Newspaper article The Christian Science Monitor

Wrestling: A Fight for an Honest Living in Corrupt Times

Newspaper article The Christian Science Monitor

Wrestling: A Fight for an Honest Living in Corrupt Times

Article excerpt

While practicing takedown flips with a dummy, Hristo Stoilov's phone rang. The wrestler, covered in sweat and wearing tights, listened for a minute, shook his head, then returned to grappling.

Later, Mr. Stoilov explained the call was from a friend offering him "easy" money to rough up a debtor.

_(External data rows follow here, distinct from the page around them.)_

(** After [establish_intent], the intent it answers is the current one. *)
Lemma establish_intent_wf rq m sm dl now s :
  intent_wf s →
  let s' := (establish_intent rq m sm dl now s).1 in
  intent_wf s' ∧ ∀ i, (establish_intent rq m sm dl now s).2 = Ret (Some i) → switch_intent s' = Some i.
Proof.
  intros Hs. unfold establish_intent, ask_book, except_conflict, catch, on_book, on_field. run_unfold.
  destruct (switch_intent s) as [i0|] eqn:Hi; [by split; [|intros i [= <-]]|].
  destruct (load_deficit (book s) m sm) as [d|]; [|done].
  destruct (choose _ _ _ _ _) as [[|c cs]|]; [done| |done].
  destruct (freeze_for_switch (cand_model_id <$> (c :: cs)) (book s)) as [b' o] eqn:Hf.
  destruct Hs as [Hb Ho Hk]. pose proof (freeze_frozen _ _ _ _ Hf) as Hfr.
  assert (book_wf b') as Hb'. { pose proof (freeze_for_switch_wf (cand_model_id <$> (c :: cs)) (book s) Hb) as Hw.
    by rewrite Hf in Hw. }
  assert (∀ x, frozen (book s) x → False) as Hnone. { intros x (i' & ? & _)%Ho. congruence. }
  destruct o as [[]|e]; simpl.
  - destruct Hfr as [Hfr Hkn]. split; [|by intros i [= <-]]. split; simpl; [done| |].
    + intros x [Hx|Hx]%Hfr; [eauto|]. by apply Hnone in Hx.
    + intros i x [= <-] Hx. simpl in Hx. apply Hkn in Hx. revert Hx. rewrite <-!elem_of_keys.
      pose proof (exec_runtime_keys (CFreeze (cand_model_id <$> (c :: cs))) (book s) Hb) as Hkk.
      unfold exec in Hkk. rewrite Hf in Hkk. simpl in Hkk. by rewrite Hkk.
  - subst b'. destruct e; simpl; (split; [|done]); split; simpl; try done; rewrite Hi; done.
Qed.

Lemma establish_wf rq m sm dl now : preserves intent_wf (establish_or_advance_switch rq m sm dl now).
Proof.
  intros s Hs. unfold establish_or_advance_switch. unfold mbind at 1, pym_bind at 1.
  destruct (establish_intent_wf rq m sm dl now s Hs) as [Hs1 Hi].
  destruct (establish_intent rq m sm dl now s) as [s1 [[i|]|e]]; simpl in *; [|done|done].
  specialize (Hi i eq_refl). destruct (negb _); [done|]. run_unfold.
  destruct (any_leases _ _) as [[]|]; [done| |done]. unfold except_conflict, catch, on_book, on_field.
  destruct (begin_eviction (si_frozen_models i) true (book s1)) as [b o] eqn:Hev.
  assert (intent_wf (s1 <| book := b |>)) as Hs2.
  { pose proof (intent_book (begin_eviction (si_frozen_models i) true) eq_refl s1 Hs1) as Hx.
    unfold on_book, on_field in Hx. by rewrite Hev in Hx. }
  destruct o as [ops|e]; simpl.
  - apply begin_eviction_ret in Hev as (_ & _ & _ & _ & Hlk). destruct Hs1 as [Hb1 Ho Hk], Hs2 as [Hb2 Ho2 _]. split; simpl; [done| |done].
    intros x Hx. exfalso. destruct (Ho2 x Hx) as (i' & Hi' & Hin). simpl in Hi'.
    assert (i' = i) as -> by congruence. destruct (Hk i x Hi Hin) as [r Hr]. destruct (Hlk x r Hr) as (r' & Hr' & Hev').
    rewrite decide_True in Hev' by done. destruct Hev' as (j & ->), Hx as (r2 & Hr2 & ? & _). simpl in Hr2. rewrite Hr' in Hr2. by simplify_eq.
  - apply begin_eviction_raise in Hev as ->. destruct e; try (by apply Hs2).
    pose proof (cancel_intent_wf (si_request_id i) _ Hs2) as Hc. run_unfold.
    destruct (cancel_switch_intent _ _) as [s3 [[]|e]]; done.
Qed.
End intent.

Section keep.
Context `{PyEnv, !PyEnvLaws}.

Ltac leaf := idtac;
  match goal with
  | |- preserves _ (on_book ?m) => let i := constr:(_ : BookMethod m) in exact (intent_book m (BookMethod0:=i) eq_refl)
  | |- preserves _ (on_queue _) => apply intent_on_field; done
  | |- preserves _ (on_sessions _) => apply intent_on_field; done
  | |- preserves _ (on_sessions_queue _) => apply intent_on_field; done
  | |- preserves _ (cancel_switch_intent _) => apply cancel_intent_wf
  | |- preserves _ (expire_switch_intent _) => apply expire_intent_wf
  | |- preserves _ (establish_or_advance_switch _ _ _ _ _) => apply establish_wf
  | |- preserves _ (modify _) => apply intent_modify; intros ?; by repeat case_match
  end.
Ltac walk := walk_with leaf.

Although Stoilov's thick muscles and steely presence might allow him to quickly earn the $200 fee for intimidating a debtor into paying, he says this is no way to live, not even if a single "visit" yields as much as he earns in two weeks as a personal trainer.

"I want to live a quiet life," Stoilov says.

Wrestling, the national sport, once generated jobs, entertainment, and considerable national pride here during international tournaments. During communist times, with state- controlled dreck on television, most towns held Saturday night matches. And the state paid wages to some 50,000 wrestlers and coaches - in a country of only 8 million.

The postcommunist economic crisis left thousands of wrestlers unemployed, says Emil Budinov, a former national wrestling champion and now a coach. …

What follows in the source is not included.